(** A thread calls. *)
Lemma inv_asks s ms t m : inv (World s ms) → ms@[t] = Some Outside → m = AskShared ∨ m = AskExclusive → inv (World s (ms@[t := m])).
Proof.
  intros Hinv Ht Hm.
  destruct Hinv as [H1 H2 H3 H4 H5]. simpl in *. assert (m ≠ InShared ∧ m ≠ InExclusive ∧ m ≠ WaitShared ∧ m ≠ WaitExclusive) as (?&?&?&?) by (by destruct Hm as [->| ->]).
  split; simpl; [by counts Ht| |done|by counts Ht|].
  + intros t'. rewrite H2, (lookup_change _ _ _ _ Ht). case_decide as E; [subst t'|done]. rewrite Ht. naive_solver.
  + intros Hs. right. unfold asking. destruct Hm as [->| ->]; [left|right]; apply (count_pos _ _ t); rewrite (lookup_change _ _ _ _ Ht); by rewrite decide_True.
Qed.
(** A turn of [acquire_shared]. *)
Lemma inv_shared s ms t ok s' : inv (World s ms) → ms@[t] = Some AskShared → acquire_shared_turn t s = Done (ok, s') → inv (World s' (ms@[t := if ok : bool then InShared else WaitShared])).
Proof.
  intros Hinv Ht E.
  unfold acquire_shared_turn, mbind, M_bind, get in E. destruct (Z.ltb_spec (si s) 0) as [Hlt|Hge]; injection E as <- <-.
  { eapply inv_wait; [done|done|lia|by left]. }
  destruct Hinv as [H1 H2 H3 H4 H5]. simpl in *. pose proof (count_nonneg InShared ms). split; simpl; [|intros t'|done|intros _; counts Ht; by apply H4|lia].
  + right. counts Ht. lia.
  + rewrite H2, (lookup_change _ _ _ _ Ht). case_decide as E'; [subst t'|done]. rewrite Ht. naive_solver.
Qed.
(** A turn of [acquire_exclusive]. *)
Lemma inv_exclusive s ms t ok s' : inv (World s ms) → ms@[t] = Some AskExclusive → acquire_exclusive_turn t s = Done (ok, s') → inv (World s' (ms@[t := if ok : bool then InExclusive else WaitExclusive])).
Proof.
  intros Hinv Ht E.
  unfold acquire_exclusive_turn, mbind, M_bind, get in E. destruct (Z.eqb_spec (si s) 0) as [Hz|Hnz]; simpl in E; injection E as <- <-.
  2:{ eapply inv_wait; [done|done|lia|by right]. }
  destruct Hinv as [H1 H2 H3 H4 H5]. simpl in *. split; simpl; [|intros t'|done|lia|lia].
  + left. counts Ht. lia.
  + rewrite H2, (lookup_change _ _ _ _ Ht). case_decide as E'; [subst t'|done]. rewrite Ht. naive_solver.
Qed.
Lemma inv_release_shared s ms t w ws s' : inv (World s ms) → ms@[t] = Some InShared → release_shared w s = Done (ws, s') → inv (World s' (wake_all ws (ms@[t := Outside]))).
Proof.
  intros Hinv Ht E.
  destruct Hinv as [H1 H2 H3 H4 H5]. simpl in *. pose proof (count_pos _ _ _ Ht) as Hpos.
  assert (count InExclusive ms = 0 ∧ si s = count InShared ms) as [Hx Hs] by lia. clear H1.
  assert (∀ t', t' ∈ waiters s → t' ≠ t) as Hwt by (intros t' Hin ->; apply H2 in Hin; rewrite Ht in Hin; naive_solver).
  assert (inv (World (SharedLock (si s - 1) (waiters s)) (ms@[t := Outside])) ∨ si s - 1 = 0 ∧ waiters s ≠ []) as Hmost.
  { destruct (decide (si s - 1 = 0 ∧ waiters s ≠ [])) as [|Hno]; [by right|left]. split; simpl.
    - right. counts Ht. lia.
    - intros t'. rewrite H2, (lookup_change _ _ _ _ Ht). case_decide as E'; [subst t'|done]. rewrite Ht. naive_solver.
    - done.
    - intros _. counts Ht. apply H4. lia.
    - intros Hz. left. destruct (waiters s); [done|]. by destruct Hno. }
  unfold release_shared, mbind, M_bind, get in E. destruct (Z.eqb_spec (si s - 1) 0) as [Hz|Hnz]; simpl in E.
  2:{ injection E as <- <-. destruct Hmost as [|[? _]]; done. }
  destruct (waiters s) as [|w0 ws0] eqn:Ews; [injection E as <- <-; destruct Hmost as [|[_ ?]]; done|]. rewrite <-Ews in *. clear Ews.
  case_bool_decide as Hw; [|done]. injection E as <- <-. clear Hmost.
  assert (ms@[w] = Some WaitExclusive) as Hwx.
  { apply H2 in Hw as [Hw|Hw]; [|done]. pose proof (count_pos _ _ _ Hw). rewrite H4 in *; lia. }
  split; cbn [lock modes si waiters].
  + right. rewrite !count_wake_all by auto. counts Ht. lia.
  + intros t'. rewrite list_elem_of_filter, H2, lookup_wake_all, (lookup_change _ _ _ _ Ht).
    destruct (decide (t' ∈ [w])) as [->%list_elem_of_singleton|Hne%not_elem_of_cons].
    * rewrite decide_False, Hwx by (by apply Hwt). simpl. naive_solver.
    * case_decide as E'; [subst t'; rewrite Ht; naive_solver|]. destruct Hne as [Hne _]. naive_solver.
  + by apply list.NoDup_filter.
  + intros _. apply no_count. intros t'. rewrite lookup_wake_all, (lookup_change _ _ _ _ Ht).
    assert (ms@[t'] ≠ Some WaitShared) by (intros Hc; pose proof (count_pos _ _ _ Hc); rewrite H4 in *; lia).
    repeat case_decide; try done. destruct (ms@[t']) as [[]|]; done.
  + intros _. right. right. apply (count_pos _ _ w). rewrite lookup_wake_all, decide_True by set_solver.
    rewrite (lookup_change _ _ _ _ Ht), decide_False, Hwx by (by apply Hwt). done.
Qed.
Lemma inv_release_exclusive s ms t ws s' : inv (World s ms) → ms@[t] = Some InExclusive → release_exclusive s = Done (ws, s') → inv (World s' (wake_all ws (ms@[t := Outside]))).
Proof.
  intros Hinv Ht E.
  unfold release_exclusive, mbind, M_bind, get in E. injection E as <- <-. destruct Hinv as [H1 H2 H3 H4 H5]. simpl in *.
  pose proof (count_pos _ _ _ Ht) as Hpos. assert (count InExclusive ms = 1 ∧ count InShared ms = 0) as [Hx Hs] by lia.
  assert (∀ t', t' ∈ waiters s → t' ≠ t) as Hwt by (intros t' Hin ->; apply H2 in Hin; rewrite Ht in Hin; naive_solver).
  assert (∀ t' m, (wake_all (waiters s) (ms@[t := Outside]))@[t'] = Some m → m ≠ WaitShared ∧ m ≠ WaitExclusive) as Hnone.
  { intros t' m. rewrite lookup_wake_all, (lookup_change _ _ _ _ Ht). destruct (decide (t' = t)) as [->|Hne].
    - case_decide as Hin; [by destruct (Hwt t Hin)|]. by intros [= <-].
    - case_decide as Hin; rewrite H2 in Hin; destruct (ms@[t']) as [[]|]; simpl; intros [= <-]; naive_solver. }
  split; cbn [lock modes si waiters].
  + right. rewrite !count_wake_all by auto. counts Ht. lia.
  + intros t'. split; [by intros ?%not_elem_of_nil|]. intros [Hc|Hc]; by destruct (Hnone _ _ Hc).
  + constructor.
  + intros _. apply no_count. intros t' Hc. by destruct (Hnone _ _ Hc).
  + by left.
Qed.
Lemma inv_step w w' : inv w → step w w' → inv w'.
Proof.
  intros Hinv Hst. destruct Hst; [by apply inv_asks|by eapply inv_shared|by eapply inv_exclusive|by eapply inv_release_shared|by eapply inv_release_exclusive].
Qed.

============================================================

• **What this task involves**
The required response is a complete, exact copy of the records.

• **Completed task**
(** A thread calls. *)
Lemma inv_asks s ms t m : inv (World s ms) → ms@[t] = Some Outside → m = AskShared ∨ m = AskExclusive → inv (World s (ms@[t := m])).
Proof.
  intros Hinv Ht Hm.
  destruct Hinv as [H1 H2 H3 H4 H5]. simpl in *. assert (m ≠ InShared ∧ m ≠ InExclusive ∧ m ≠ WaitShared ∧ m ≠ WaitExclusive) as (?&?&?&?) by (by destruct Hm as [->| ->]).
  split; simpl; [by counts Ht| |done|by counts Ht|].
  + intros t'. rewrite H2, (lookup_change _ _ _ _ Ht). case_decide as E; [subst t'|done]. rewrite Ht. naive_solver.
  + intros Hs. right. unfold asking. destruct Hm as [->| ->]; [left|right]; apply (count_pos _ _ t); rewrite (lookup_change _ _ _ _ Ht); by rewrite decide_True.
Qed.
(** A turn of [acquire_shared]. *)
Lemma inv_shared s ms t ok s' : inv (World s ms) → ms@[t] = Some AskShared → acquire_shared_turn t s = Done (ok, s') → inv (World s' (ms@[t := if ok : bool then InShared else WaitShared])).
Proof.
  intros Hinv Ht E.
  unfold acquire_shared_turn, mbind, M_bind, get in E. destruct (Z.ltb_spec (si s) 0) as [Hlt|Hge]; injection E as <- <-.
  { eapply inv_wait; [done|done|lia|by left]. }
  destruct Hinv as [H1 H2 H3 H4 H5]. simpl in *. pose proof (count_nonneg InShared ms). split; simpl; [|intros t'|done|intros _; counts Ht; by apply H4|lia].
  + right. counts Ht. lia.
  + rewrite H2, (lookup_change _ _ _ _ Ht). case_decide as E'; [subst t'|done]. rewrite Ht. naive_solver.
Qed.
(** A turn of [acquire_exclusive]. *)
Lemma inv_exclusive s ms t ok s' : inv (World s ms) → ms@[t] = Some AskExclusive → acquire_exclusive_turn t s = Done (ok, s') → inv (World s' (ms@[t := if ok : bool then InExclusive else WaitExclusive])).
Proof.
  intros Hinv Ht E.
  unfold acquire_exclusive_turn, mbind, M_bind, get in E. destruct (Z.eqb_spec (si s) 0) as [Hz|Hnz]; simpl in E; injection E as <- <-.
  2:{ eapply inv_wait; [done|done|lia|by right]. }
  destruct Hinv as [H1 H2 H3 H4 H5]. simpl in *. split; simpl; [|intros t'|done|lia|lia].
  + left. counts Ht. lia.
  + rewrite H2, (lookup_change _ _ _ _ Ht). case_decide as E'; [subst t'|done]. rewrite Ht. naive_solver.
Qed.
Lemma inv_release_shared s ms t w ws s' : inv (World s ms) → ms@[t] = Some InShared → release_shared w s = Done (ws, s') → inv (World s' (wake_all ws (ms@[t := Outside]))).
Proof.
  intros Hinv Ht E.
  destruct Hinv as [H1 H2 H3 H4 H5]. simpl in *. pose proof (count_pos _ _ _ Ht) as Hpos.
  assert (count InExclusive ms = 0 ∧ si s = count InShared ms) as [Hx Hs] by lia. clear H1.
  assert (∀ t', t' ∈ waiters s → t' ≠ t) as Hwt by (intros t' Hin ->; apply H2 in Hin; rewrite Ht in Hin; naive_solver).
  assert (inv (World (SharedLock (si s - 1) (waiters s)) (ms@[t := Outside])) ∨ si s - 1 = 0 ∧ waiters s ≠ []) as Hmost.
  { destruct (decide (si s - 1 = 0 ∧ waiters s ≠ [])) as [|Hno]; [by right|left]. split; simpl.
    - right. counts Ht. lia.
    - intros t'. rewrite H2, (lookup_change _ _ _ _ Ht). case_decide as E'; [subst t'|done]. rewrite Ht. naive_solver.
    - done.
    - intros _. counts Ht. apply H4. lia.
    - intros Hz. left. destruct (waiters s); [done|]. by destruct Hno. }
  unfold release_shared, mbind, M_bind, get in E. destruct (Z.eqb_spec (si s - 1) 0) as [Hz|Hnz]; simpl in E.
  2:{ injection E as <- <-. destruct Hmost as [|[? _]]; done. }
  destruct (waiters s) as [|w0 ws0] eqn:Ews; [injection E as <- <-; destruct Hmost as [|[_ ?]]; done|]. rewrite <-Ews in *. clear Ews.
  case_bool_decide as Hw; [|done]. injection E as <- <-. clear Hmost.
  assert (ms@[w] = Some WaitExclusive) as Hwx.
  { apply H2 in Hw as [Hw|Hw]; [|done]. pose proof (count_pos _ _ _ Hw). rewrite H4 in *; lia. }
  split; cbn [lock modes si waiters].
  + right. rewrite !count_wake_all by auto. counts Ht. lia.
  + intros t'. rewrite list_elem_of_filter, H2, lookup_wake_all, (lookup_change _ _ _ _ Ht).
    destruct (decide (t' ∈ [w])) as [->%list_elem_of_singleton|Hne%not_elem_of_cons].
    * rewrite decide_False, Hwx by (by apply Hwt). simpl. naive_solver.
    * case_decide as E'; [subst t'; rewrite Ht; naive_solver|]. destruct Hne as [Hne _]. naive_solver.
  + by apply list.NoDup_filter.
  + intros _. apply no_count. intros t'. rewrite lookup_wake_all, (lookup_change _ _ _ _ Ht).
    assert (ms@[t'] ≠ Some WaitShared) by (intros Hc; pose proof (count_pos _ _ _ Hc); rewrite H4 in *; lia).
    repeat case_decide; try done. destruct (ms@[t']) as [[]|]; done.
  + intros _. right. right. apply (count_pos _ _ w). rewrite lookup_wake_all, decide_True by set_solver.
    rewrite (lookup_change _ _ _ _ Ht), decide_False, Hwx by (by apply Hwt). done.
Qed.
Lemma inv_release_exclusive s ms t ws s' : inv (World s ms) → ms@[t] = Some InExclusive → release_exclusive s = Done (ws, s') → inv (World s' (wake_all ws (ms@[t := Outside]))).
Proof.
  intros Hinv Ht E.
  unfold release_exclusive, mbind, M_bind, get in E. injection E as <- <-. destruct Hinv as [H1 H2 H3 H4 H5]. simpl in *.
  pose proof (count_pos _ _ _ Ht) as Hpos. assert (count InExclusive ms = 1 ∧ count InShared ms = 0) as [Hx Hs] by lia.
  assert (∀ t', t' ∈ waiters s → t' ≠ t) as Hwt by (intros t' Hin ->; apply H2 in Hin; rewrite Ht in Hin; naive_solver).
  assert (∀ t' m, (wake_all (waiters s) (ms@[t := Outside]))@[t'] = Some m → m ≠ WaitShared ∧ m ≠ WaitExclusive) as Hnone.
  { intros t' m. rewrite lookup_wake_all, (lookup_change _ _ _ _ Ht). destruct (decide (t' = t)) as [->|Hne].
    - case_decide as Hin; [by destruct (Hwt t Hin)|]. by intros [= <-].
    - case_decide as Hin; rewrite H2 in Hin; destruct (ms@[t']) as [[]|]; simpl; intros [= <-]; naive_solver. }
  split; cbn [lock modes si waiters].
  + right. rewrite !count_wake_all by auto. counts Ht. lia.
  + intros t'. split; [by intros ?%not_elem_of_nil|]. intros [Hc|Hc]; by destruct (Hnone _ _ Hc).
  + constructor.
  + intros _. apply no_count. intros t' Hc. by destruct (Hnone _ _ Hc).
  + by left.
Qed.
Lemma inv_step w w' : inv w → step w w' → inv w'.
Proof.
  intros Hinv Hst. destruct Hst; [by apply inv_asks|by eapply inv_shared|by eapply inv_exclusive|by eapply inv_release_shared|by eapply inv_release_exclusive].
Qed.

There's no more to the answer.